Copy each line of the entries that contains the word "where".

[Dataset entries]
◆ ◆ ◆

Lemma translate_u32 p op : is_u32 p -> is_u32 (op_position op) -> is_u32 (translate p op).
Proof. intros Hp Ho. unfold translate. destruct (is_noop op); [done|]. destruct (op_type op); repeat case_match; try done; apply is_u32_u32. Qed.

Lemma model_ok_broadcast m msg : Forall info_ok (cbm_cursors msg) ->
  model_ok (fst (applyBroadcast fromStdString toColor isValid m msg)).
Proof.
  intros Hi k c. cbn. rewrite broadcast_lookup, lookup_empty. destruct (k =? _); [done|].
  intros (i & Hh & ->)%fmap_Some. apply head_Some_elem_of, list_elem_of_filter in Hh as [Hk Hin].
  rewrite Forall_forall in Hi. split; [done|]. apply (Hi i Hin).
Qed.
Lemma model_ok_operation m op : is_u32 (op_position op) -> model_ok m -> model_ok (fst (RemoteCursors.applyRemoteOperation m op)).
Proof.
  intros Ho Hm. unfold RemoteCursors.applyRemoteOperation. destruct (_ || _); [done|]. intros k c. cbn. rewrite lookup_fmap.
  intros (c0 & Hc & ->)%fmap_Some. destruct (Hm _ _ Hc) as (Hk & Hp & Hs & He). split; [done|].
  split_and!; [by apply translate_u32|..]; cbn; intros t (t0 & Ht & ->)%fmap_Some; apply translate_u32; eauto.
Qed.
Lemma model_ok_remove m userId : model_ok m -> model_ok (fst (removeUser m userId)).
Proof.
  intros Hm. unfold removeUser. destruct (rcm_cursors m !! userId); [|done]. intros k c. cbn.
  intros [_ Hc]%lookup_delete_Some. by apply Hm.
Qed.
Lemma model_ok_clear m : model_ok m -> model_ok (fst (clear m)).
Proof. intros Hm. unfold clear. by case_bool_decide. Qed.

Lemma model_cursors m : model_ok m ->
  NoDup (rc_userId <$> cursors m) /\ forall rc, rc ∈ cursors m -> cursor_ok rc.
Proof.
  intros Hm. unfold cursors. split.
  - replace (rc_userId <$> (snd <$> map_to_list (rcm_cursors m))) with (map_to_list (rcm_cursors m)).*1; [apply NoDup_fst_map_to_list|].
    rewrite <- list_fmap_compose. apply list_fmap_ext. intros i [k c] Hl. apply list_elem_of_lookup_2, elem_of_map_to_list in Hl.
    by destruct (Hm _ _ Hl).
  - intros rc ([k c] & -> & Hl%elem_of_map_to_list)%list_elem_of_fmap. by destruct (Hm _ _ Hl).
Qed.
End ModelCursors.

(** C30: the animation of the cursors settles. In the [double] arithmetic of the machine,
    whatever cursors arrive and however often the timer fires between them, the position
    shown of a cursor is always defined; and if no new positions arrive the timer stops
    after 74 ticks at most (1.2 seconds), with every cursor and selection shown exactly
    where it is. *)
Theorem animation_settles {QString QColor : Type} ca (cursors : list (RemoteCursor (QString := QString) (QColor := QColor))) :
  AnimRun ca cursors ->
  (forall rc, rc ∈ cursors -> is_Some (displayedPositionsFor ca rc))
  /\ exists n, (n <= 74)%nat
     /\ let after k := Nat.iter k (fun ca => tick ca cursors) ca in
        ca_active (after n) = false /\ (forall k, (k < n)%nat -> ca_active (after k) = true)
        /\ forall rc, rc ∈ cursors -> displayedPositionsFor (after n) rc = Some (real_positions rc).
Proof.
  intros H%AnimRun_ok. split.
  { intros rc Hr. destruct (ao_keys _ _ H rc Hr) as [a Ha]. eapply displayed_defined; [done|by eapply (ao_good _ _ H)]. }
  assert (all_within (2 ^ 32 * ulp0) ca cursors) as Hw.
  { intros rc a Hr Hl. apply within_bound; [by apply (ao_cursors _ _ H)|by eapply (ao_good _ _ H)]. }
  pose proof ulp0_pos as Hu.
  destruct (first_stop (fun k => ca_active (Nat.iter k (fun ca => tick ca cursors) ca)) 74) as (n & Hn & Hs & Hj).
  { destruct (ticks_ok 73 (2 ^ 32 * ulp0) ca cursors ltac:(lia) H Hw) as (H1 & H2 & H3).
    refine (proj2 (proj2 (tick_ok _ _ _ H3 H1 H2)) _). apply Z.leb_le. vm_compute. reflexivity. }
  exists n. split; [done|]. intros after. split; [done|]. split; [intros k Hk; by apply Hj|]. intros rc Hr.
  destruct (ticks_ok n (2 ^ 32 * ulp0) ca cursors ltac:(lia) H Hw) as (H1 & _ & _).
  apply displayed_anim_of; [by apply (ao_cursors _ _ H)|by apply (ao_rest _ _ H1)].
Qed.

Lemma animation_settles_witness :
  let rc p := mkRemoteCursor (QString := ()) (QColor := ()) 7 () () p (Some 3) None in
  let ca := animate (tick (animate new_CursorAnimation [rc 1000000]) [rc 1000000]) [rc 5] in
  ca_active ca = true /\ ca_active (Nat.iter 40 (fun ca => tick ca [rc 5]) ca) = true
  /\ exists n, (n <= 74)%nat /\ ca_active (Nat.iter n (fun ca => tick ca [rc 5]) ca) = false.
Proof.
  intros rc ca. split; [by vm_compute|]. split; [by vm_compute|].
  assert (forall p, is_u32 p -> NoDup (rc_userId <$> [rc p]) /\ forall r, r ∈ [rc p] -> cursor_ok r) as Hok.
  { intros p Hp. split; [apply NoDup_singleton|]. intros r ->%list_elem_of_singleton. split_and!; [done| |done].
    intros t [= <-]. by unfold is_u32. }
  destruct (animation_settles ca [rc 5]) as (_ & n & Hn & Ha & _); [|by exists n].
  apply (anim_set _ [rc 1000000]); [|by apply Hok; unfold is_u32..].
  apply anim_tick; [|by vm_compute]. apply (anim_set _ []); [constructor|by apply Hok; unfold is_u32..].
Defined.
Lemma user_edit_spec w a r i b cursor n m :
  shows w (a ++ r ++ b) -> Forall scalar (a ++ r ++ b) -> Forall scalar i -> small (a ++ r ++ b) ->
  change_size n r b -> change_size m i b ->
  user_edit w (utf16 (a ++ i ++ b)) cursor (qsize (utf16 a)) n m
  = (with_last_known (with_document w (utf16 (a ++ i ++ b)) cursor) (utf16 (a ++ i ++ b)), change_ops w a r i n m).
Proof.
  intros (Ha & Hl & Hd) Hs Hi Hm [Hn Hn'] [Hk Hk']. unfold user_edit, onContentsChange. cbn.
  rewrite Ha, Hl, to_utf8_offset by done. f_equal. unfold change_ops.
  apply Forall_app in Hs as [_ [Hr _]%Forall_app].
  assert (b = [] -> utf16 b = []) as Hb by (by intros ->).
  rewrite !utf16_app, (qmid_app _ (utf16 r)), (qmid_app _ (utf16 i)), (qt_toUtf8 r), (qt_toUtf8 i) by (done || tauto).
  by destruct (0 <? n), (0 <? m).
Qed.

Lemma change_ops_spec w a r i b n m :
  small (a ++ r ++ b) -> small (a ++ i ++ b) -> change_size n r b -> change_size m i b ->
  fits_chain (utf8 (a ++ r ++ b)) (change_ops w a r i n m)
  /\ apply_all (utf8 (a ++ r ++ b)) (change_ops w a r i n m) = utf8 (a ++ i ++ b).
Proof.
  intros Hr Hi Hn Hm. unfold change_ops.
  pose proof (edits_make_delete a r b (ew_user_id w) (ew_current_revision w) (utf8 r) Hr) as Ed.
  pose proof (edits_make_insert a i b (ew_user_id w) (ew_current_revision w) Hi) as Ei.
  pose proof (edits_fits _ _ _ _ _ Ed) as Fd. pose proof (edits_fits _ _ _ _ _ Ei) as Fi.
  pose proof (edits_apply _ _ _ _ _ Ed Hr) as Ad. cbn [app] in *.
  assert (small (a ++ b)) as Hab.
  { unfold small in *. rewrite !utf8_app, !utf16_app, !slen_app, !qsize_app in *.
    pose proof (slen_nonneg (utf8 r)). pose proof (qsize_nonneg (utf16 r)). lia. }
  pose proof (edits_apply _ a [] i b Ei Hab) as Ai. cbn [app] in Ai.
  destruct (Z.ltb_spec 0 n) as [H|H], (Z.ltb_spec 0 m) as [H'|H']; cbn [app fits_chain apply_all foldl];
    try (rewrite (change_size_zero n r b Hn) in * by lia); try (rewrite (change_size_zero m i b Hm) in * by lia);
    cbn [app] in *; rewrite ?Ad, ?Ai; done.
Qed.

Lemma edit_document_applying w a r i b :
  ew_applying_remote w = true -> ew_document w = utf16 (a ++ r ++ b) -> Forall plain i ->
  edit_document w (qsize (utf16 a)) (qsize (utf16 r)) (utf16 i)
  = (with_last_known (with_document w (utf16 (a ++ i ++ b)) (ew_cursor w)) (utf16 (a ++ i ++ b)), []).
Proof.
  intros Ha Hd Hi. unfold edit_document. rewrite qt_plainText by done. rewrite Hd, !utf16_app, qleft_app.
  replace (drop _ _) with (utf16 b); [unfold onContentsChange; cbn; by rewrite Ha|].
  unfold qsize. rewrite <- Nat2Z.inj_add, Nat2Z.id, app_assoc, <- length_app. by rewrite drop_app_length.
Qed.

Lemma scalar_replace (a r i b : list Z) :
  Forall scalar (a ++ r ++ b) -> Forall scalar i -> Forall scalar (a ++ i ++ b).
Proof. rewrite !Forall_app. tauto. Qed.

Lemma shows_replace w text cursor : ew_applying_remote w = false ->
  shows (with_last_known (with_document w (utf16 text) cursor) (utf16 text)) text.
Proof. done. Qed.

(** A cursor goes where the translation takes it. *)
Lemma cursor_moves op a r i b offset offset' :
  edits op a r i b -> moves a r i b offset offset' ->
  Forall scalar (a ++ r ++ b) -> Forall scalar i -> small (a ++ r ++ b) -> small (a ++ i ++ b) ->
  utf8_to_utf16_offset (utf8 (a ++ i ++ b))
    (translate (utf16_to_utf8_offset (utf16 (a ++ r ++ b)) offset) op) = offset'.
Proof.
  intros He (l1 & l2 & l1' & l2' & E & -> & E' & -> & Ht)%moves_bytes Hs Hi Hm Hm'.
  pose proof (scalar_replace _ _ _ _ Hs Hi) as Hs'. specialize (Ht op He Hm Hm').
  rewrite E in *. rewrite E' in *. rewrite to_utf8_offset, Ht by done. by apply to_utf16_offset.
Qed.

(** An operation that does nothing leaves the text and every cursor alone. *)
Lemma edits_noop op a r i b : edits op a r i b -> is_noop op = true -> r = [] /\ i = [].
Proof.
  unfold edits, is_noop. intros [_ He] Hn. destruct (op_type op).
  - destruct He as (-> & Ht & _). split; [done|]. apply slen_utf8_nil. rewrite <- Ht.
    by rewrite (bool_decide_eq_true_1 _ Hn).
  - destruct He as [-> Hl]. split; [|done]. apply slen_utf8_nil. rewrite <- Hl. by apply Z.eqb_eq.
Qed.
Lemma moves_same a b offset offset' : moves a [] [] b offset offset' -> offset' = offset.
Proof. inversion 1 as [| r1 r2 E |]; subst; try done. by destruct r1, r2. Qed.

Lemma applyRemoteOperation_spec w op a r i b :
  shows w (a ++ r ++ b) -> edits op a r i b -> Forall scalar (a ++ r ++ b) -> Forall plain i ->
  small (a ++ r ++ b) -> small (a ++ i ++ b) ->
  exists cursor',
    applyRemoteOperation w op
    = (with_last_known (with_document w (utf16 (a ++ i ++ b)) cursor') (utf16 (a ++ i ++ b)), [])
    /\ forall x y x' y', ew_cursor w = (x, y) -> moves a r i b x x' -> moves a r i b y y' -> cursor' = (x', y').
Proof.
  intros (Ha & Hl & Hd) He Hs Hp Hm Hm'. pose proof (plain_scalar _ Hp) as Hi. unfold applyRemoteOperation.
  destruct (is_noop op) eqn:Hn.
  { pose proof (edits_noop _ _ _ _ _ He Hn) as [-> ->]. cbn [app] in *. exists (ew_cursor w). split.
    - destruct w; cbn in *. by subst.
    - intros x y x' y' -> ->%moves_same ->%moves_same. done. }
  destruct (ew_cursor w) as [x0 y0] eqn:Ec. rewrite Hl, qt_toUtf8 by done.
  assert (utf8_to_utf16_offset (utf8 (a ++ r ++ b)) (op_position op) = qsize (utf16 a)) as E1.
  { destruct He as [-> _]. by apply to_utf16_offset. }
  rewrite E1.
  match goal with |- context [match ?r with pair w1 ops => _ end] => set (W := r) end.
  assert (W = (with_last_known (with_document (with_applying w true) (utf16 (a ++ i ++ b)) (ew_cursor w)) (utf16 (a ++ i ++ b)), [])) as ->.
  { subst W. destruct He as [Hpos He]. destruct (op_type op).
    - destruct He as (-> & -> & _). rewrite qt_fromUtf8 by done. by apply (edit_document_applying (with_applying w true) a []).
    - destruct He as [-> Hlen]. rewrite Hpos, Hlen.
      assert (utf8_to_utf16_offset (utf8 (a ++ r ++ b)) (slen (utf8 a) +₃₂ slen (utf8 r)) = qsize (utf16 (a ++ r))) as ->.
      { rewrite app_assoc in Hs, Hm |- *. pose proof (small_app _ _ Hm) as [[Hm8 _] _].
        replace (slen (utf8 a) +₃₂ slen (utf8 r)) with (slen (utf8 (a ++ r))); [by apply to_utf16_offset|].
        rewrite utf8_app, slen_app in Hm8 |- *.
        pose proof (slen_nonneg (utf8 a)). pose proof (slen_nonneg (utf8 r)). by unwrap. }
      rewrite utf16_app, qsize_app. pose proof (qsize_nonneg (utf16 r)).
      rewrite Z.min_l, Z.max_r, Z.add_simpl_l by lia.
      by apply (edit_document_applying (with_applying w true) a r []). }
  cbn. rewrite qt_toUtf8 by (by eapply scalar_replace).
  eexists. split; [by destruct w; cbn in *; subst|].
  intros x y x' y' [= -> ->] Hx Hy. f_equal; by apply cursor_moves.
Qed.
End Editor.
Lemma cursors_slot_ok rev label w r :
  cursors_call (wn_remote_cursors w) r -> shown_ok rev label w -> shown_ok rev label (cursors_slot w r).
Proof.
  intros (Hl & Hc & Hn) [H1 H2 H3 H4 H5 H6 H7 H8 H9 H10 [H11 H11'] H12]. unfold cursors_slot.
  rewrite H11 in Hc, Hl. specialize (Hc H11'). destruct (snd r) eqn:E.
  - rewrite (Hn eq_refl). by split.
  - split; cbn; try done. by apply upsert_all_ok.
Qed.

Lemma applyRemoteOperation_call (m : Cursors) op : cursors_call m (RemoteCursors.applyRemoteOperation m op).
Proof.
  unfold cursors_call, RemoteCursors.applyRemoteOperation. destruct (_ || _); cbn; [done|].
  split_and!; [done| |done]. intros H. by rewrite lookup_fmap, H.
Qed.
Lemma applyBroadcast_call (m : Cursors) msg : cursors_call m (applyBroadcast fromUtf8 toColor isValid m msg).
Proof.
  split_and!; [done| |done]. intros _. cbn. rewrite broadcast_lookup, lookup_empty. by rewrite Z.eqb_refl.
Qed.
Lemma removeUser_call (m : Cursors) userId : cursors_call m (removeUser m userId).
Proof.
  unfold cursors_call, removeUser. destruct (rcm_cursors m !! userId); cbn; [|done].
  split_and!; [done| |done]. intros H. destruct (decide (rcm_local_user_id m = userId)) as [<-|];
    [apply lookup_delete_eq|by rewrite lookup_delete_ne].
Qed.

(** *** Signals of the controller *)

Lemma on_output_ok rev label w o :
  shown_ok rev label w ->
  shown_ok (heard_revision rev [o]) (heard_label label [o]) (fst (on_output w o)) /\ same_ot w (fst (on_output w o)).
Proof.
  intros Hw. destruct o as [payload|revision|op|l|message]; cbn; [by split| | | |].
  - split; [|done]. destruct Hw. by split.
  - unfold onRemoteOperationApplied.
    destruct (applyRemoteOperation_fields (wn_editor w) op (so_applying _ _ _ Hw)) as (s & c & [->| ->]); cbn [fst];
      (split; [|apply (cursors_slot_same (with_editor w _))]); (apply cursors_slot_ok; [apply applyRemoteOperation_call|]);
      destruct Hw; by split.
  - split; [|done]. destruct Hw. by split.
  - split; [|done]. destruct Hw. by split.
Qed.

◆ ◆ ◆

→ Answer:
    where it is. *)
(** A cursor goes where the translation takes it. *)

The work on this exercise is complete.